When a horse gets frustrated he gets sour. When he gets sour he starts demonstrating what we would call poor behavior. This behavior is an attempt to stop the source of his agitation. His behavior of course now becomes a problem and a learned experience he will revert to in order to stop his agitation. It can be anything that starts this cycle. When watching people round pen colts, it is easier to see because the results are so dramatic. Later, in training, as maneuvers get more refined it can be harder to see and articulate. If we stick with the colt in the round pen to describe the principles of “moving on”, it is easier to grasp this concept.

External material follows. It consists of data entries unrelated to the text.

Lemma reads_mailbox utf8 name cs :
  chars name = Some cs -> reads (fun input => mailbox input utf8) (mailbox_text utf8 name) (normalised name) anything.
Proof.
  intros Hname pre post s H1 H2 H3. unfold mailbox, mailbox_text, mbind, M_bind in *.
  assert (Hutf8 : from_utf8 name = Some name) by (unfold from_utf8; by rewrite Hname).
  assert (Hascii : from_utf8 (encode name) = Some (encode name)).
  { apply from_utf8_ascii. eapply Forall_impl; [apply encode_printable|].
    unfold printable, is_ascii. intros b Hb. lia. }
  destruct utf8; rewrite reads_astring_bytes by done; unfold mailbox_name, mbind, M_bind.
  - by rewrite Hutf8.
  - rewrite Hascii. unfold ok_or. cbn [mret M_ret]. by rewrite (decode_encode name cs).
Qed.

(** ** Sequence sets *)

(** The ranges of [sequence_set_text]. *)
Fixpoint runs (fuel : nat) (numbers : list Z) : list (Z * Z) :=
  match fuel, numbers with
  | S fuel', start :: rest => let '(en, rest) := run_end start rest in (start, en) :: runs fuel' rest
  | _, _ => []
  end.

Definition runs_text (rs : list (Z * Z)) : list byte := join (bs ",") (map (fun r => range_text r.1 r.2) rs).

Lemma range_text_nonempty a b : range_text a b <> [].
Proof.
  unfold range_text. destruct (a =? b); [apply dec_nonempty|]. intros [H _]%app_nil. by apply dec_nonempty in H.
Qed.

Lemma join_cons (sep p : list byte) ps : join sep (p :: ps) = p ++ concat (map (fun q => sep ++ q) ps).
Proof.
  revert p. induction ps as [|q ps IH]; intros p; [cbn; by rewrite app_nil_r|].
  change (join sep (p :: q :: ps)) with (p ++ sep ++ join sep (q :: ps)). rewrite IH. cbn. by rewrite <- app_assoc.
Qed.

(** The ranges after the first, each with its comma. *)
Definition more_text (rs : list (Z * Z)) : list byte := concat (map (fun r => bs "," ++ range_text r.1 r.2) rs).

Lemma runs_text_cons r rs : runs_text (r :: rs) = range_text r.1 r.2 ++ more_text rs.
Proof. unfold runs_text, more_text. cbn [map]. by rewrite join_cons, map_map. Qed.

Lemma sequence_set_text_loop_more fuel numbers out :
  out <> [] -> sequence_set_text_loop fuel numbers out = out ++ more_text (runs fuel numbers).
Proof.
  revert numbers out. induction fuel as [|fuel IH]; intros [|start rest] out Hout;
    try (cbn; by rewrite app_nil_r). cbn [sequence_set_text_loop runs].
  destruct (run_end start rest) as [en rest']. rewrite decide_False by done. rewrite IH.
  - unfold more_text. cbn [map concat fst snd]. by rewrite <- !app_assoc.
  - by intros [[? _]%app_nil _]%app_nil.
Qed.

Lemma sequence_set_text_runs numbers :
  sequence_set_text numbers = runs_text (runs (length numbers) numbers).
Proof.
  unfold sequence_set_text. destruct numbers as [|start rest]; [done|].
  cbn [length sequence_set_text_loop runs]. destruct (run_end start rest) as [en rest'].
  rewrite decide_True by done. cbn [app]. rewrite sequence_set_text_loop_more by apply range_text_nonempty.
  by rewrite runs_text_cons.
Qed.

(** What may follow a set. *)
Definition set_follow : list byte -> Prop :=
  no_more (fun b => is_ascii_digit b || bool_decide (b = ":"%byte) || bool_decide (b = ","%byte)).
Lemma fetch_section_total_witness : exists root r, section_bytes two_parts root mime_section tt = (Ok r, tt).
Proof.
  destruct (parse two_parts) as [root|e| |] eqn:E; try (vm_compute in E; discriminate).
  exists root.
  apply (fetch_section_total fetch_part_line false
    {| tag := bs "a"; body := CommandBody.Fetch false [(SeqNum.Value 1, SeqNum.Value 1)]
        [FetchItem.BodySection mime_section None false] None false |}
    false [(SeqNum.Value 1, SeqNum.Value 1)] [FetchItem.BodySection mime_section None false] None false
    mime_section None false two_parts root); [vm_compute; reflexivity | reflexivity | by left | exact E].
Defined.

Lemma header_and_text_are_the_message_witness : exists h t : list byte, h ++ t = two_parts.
Proof.
  destruct (parse two_parts) as [root|e| |] eqn:E; try (vm_compute in E; discriminate).
  destruct (header_and_text_are_the_message two_parts root E) as (h & t & _ & _ & H). by exists h, t.
Defined.

Lemma quoted_printable_decodes_witness :
  quoted_printable (bs "a=3D" ++ bs "=" ++ [x0d; x0a] ++ bs "b") = bs "a=b".
Proof.
  apply (quoted_printable_decodes [Plain "a"%byte; Escaped 3 13; SoftBreak true; Plain "b"%byte]).
  repeat constructor; done.
Defined.

Lemma body_structure_total_witness :
  exists root o, body_structure (fun s => s) (fun _ => []) two_parts true root (out_new false) tt = (Ok o, tt).
Proof.
  destruct (parse two_parts) as [root|e| |] eqn:E; try (vm_compute in E; discriminate).
  exists root. exact (body_structure_total (fun s => s) (fun _ => []) two_parts true root (out_new false) E).
Defined.
(* ===== verification/Places.v ===== *)
(** * Counting maps

    Several parts of the server count what is under way per key in a map: the first of
    a key makes an entry, the last one removes it. [take_one] and [release_one] are
    those operations on counters of [w] bits; [places] says how a count stands in such
    a map, and the lemmas that the operations keep it exact. *)

From stdpp Require Import gmap.
From S2P Require Import Prelude.

Section places.
Context {K : Type} `{Countable K}.

(** [*map.entry(k).or_default() += 1] *)
Definition take_one (w : Z) (k : K) (m : gmap K Z) : gmap K Z :=
  <[k := (default 0 (m !! k) + 1) `mod` 2 ^ w]> m.

(** One less, and no entry when none is left. *)
Definition release_one (w : Z) (k : K) (m : gmap K Z) : gmap K Z :=
  match m !! k with
  | Some count =>
      let count := (count - 1) `mod` 2 ^ w in if count =? 0 then delete k m else <[k := count]> m
  | None => m
  end.

(** How a count stands in a map. *)
Definition places (n : nat) : option Z := if decide (n = 0%nat) then None else Some (Z.of_nat n).

Lemma default_places n : default 0 (places n) = Z.of_nat n.
Proof. unfold places. case_decide; simpl; lia. Qed.

Lemma take_place w (m : gmap K Z) (c : K -> nat) k :
  (forall k, m !! k = places (c k)) -> Z.of_nat (c k) + 1 < 2 ^ w ->
  forall k', take_one w k m !! k' = places ((if decide (k = k') then 1 else 0) + c k')%nat.
Proof.
  intros Hm Hk k'. unfold take_one. rewrite Hm, default_places, Z.mod_small by lia. case_decide; subst.
  - rewrite lookup_insert_eq. unfold places. case_decide; [lia|]. f_equal. lia.
  - by rewrite lookup_insert_ne.
Qed.

Lemma release_place w (m : gmap K Z) (c : K -> nat) k :
  (forall k', m !! k' = places ((if decide (k = k') then 1 else 0) + c k')%nat) -> Z.of_nat (c k) + 1 < 2 ^ w ->
  forall k', release_one w k m !! k' = places (c k').
Proof.
  intros Hm Hk k'. unfold release_one. rewrite (Hm k), decide_True by done. unfold places at 1.
  destruct (decide (1 + c k = 0)%nat); [lia|]. rewrite Z.mod_small by lia.
  destruct (Z.eqb_spec (Z.of_nat (1 + c k) - 1) 0) as [E|E]; destruct (decide (k = k')) as [<-|Hne].
  - rewrite lookup_delete_eq. unfold places. by rewrite decide_True by lia.
  - rewrite lookup_delete_ne, Hm, decide_False by done. done.
  - rewrite lookup_insert_eq. unfold places. rewrite decide_False by lia. f_equal. lia.
  - rewrite lookup_insert_ne, Hm, decide_False by done. done.
Qed.

(** How many of the things under way have a key: [R a k] when [a] counts for [k]. *)
Definition having {A} (R : A -> K -> Prop) `{!RelDecision R} (s : list A) (k : K) : nat :=
  length (filter (fun a => R a k) s).

Context {A : Type} (R : A -> K -> Prop) `{!RelDecision R}.

Lemma having_cons a s k : having R (a :: s) k = ((if decide (R a k) then 1 else 0) + having R s k)%nat.
Proof. unfold having. rewrite filter_cons. by case_decide. Qed.

Lemma having_delete s i a k : s !! i = Some a ->
  having R s k = ((if decide (R a k) then 1 else 0) + having R (delete i s) k)%nat.
Proof. intros Hi. rewrite <-having_cons. unfold having. by rewrite (delete_Permutation s i a Hi) at 1. Qed.

Lemma having_le s k : (having R s k <= length s)%nat.
Proof. apply length_filter. Qed.

End places.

Here is a scenario I have seen to illustrate the idea of how we need to “move on”. Years ago I saw a guy working a horse in the round pen. I saw him for several hours working on one thing and only one thing. He was trying to create draw on the horse, meaning, he would apply pressure to the horse then release that pressure to get the horse to stop and look at him. This is a very simple and foundational maneuver that nearly everyone does. In this case, the trainer was after perfection. As time passed, he got less instead of more. The horse didn’t get better. He got frustrated and sour. The horse’s early efforts, while they were minimal and rewarded, did not satisfy the trainer. He wanted more and kept after it. After several hours and no further down the road of getting broke and handy, the horse only knew that the whole experience had been a bit miserable. We do this often, push for a little more. We do the same thing over and over again trying to get it right.

Here is what I try to do: get some progress, something positive, then move on. It probably won’t be everything you want. If you can get that positive change you now have a step up that you can build on. Go do something else and come back to it. With our trainer friend who was trying to refine his draw in maneuver, if he stopped and caught the horse and physically set it up so the horse was on a lead and almost had to draw, then he would have a positive step, not perfection, but he could move on.

Moving on in the training keeps the mind of the horse fresh. Move on. Work on something for some time and as fast as you can do something else. Horses learn from repeated action for sure but they also quickly learn to hate incessant drilling. They check out. Remember the coach that always yelled at you, your horse will do what you did, check out and quit trying. Don’t be afraid to move on to another level of training, even if he isn’t perfect at the lower ones. Many times as we do that, those lower, easier levels of training clean themselves up.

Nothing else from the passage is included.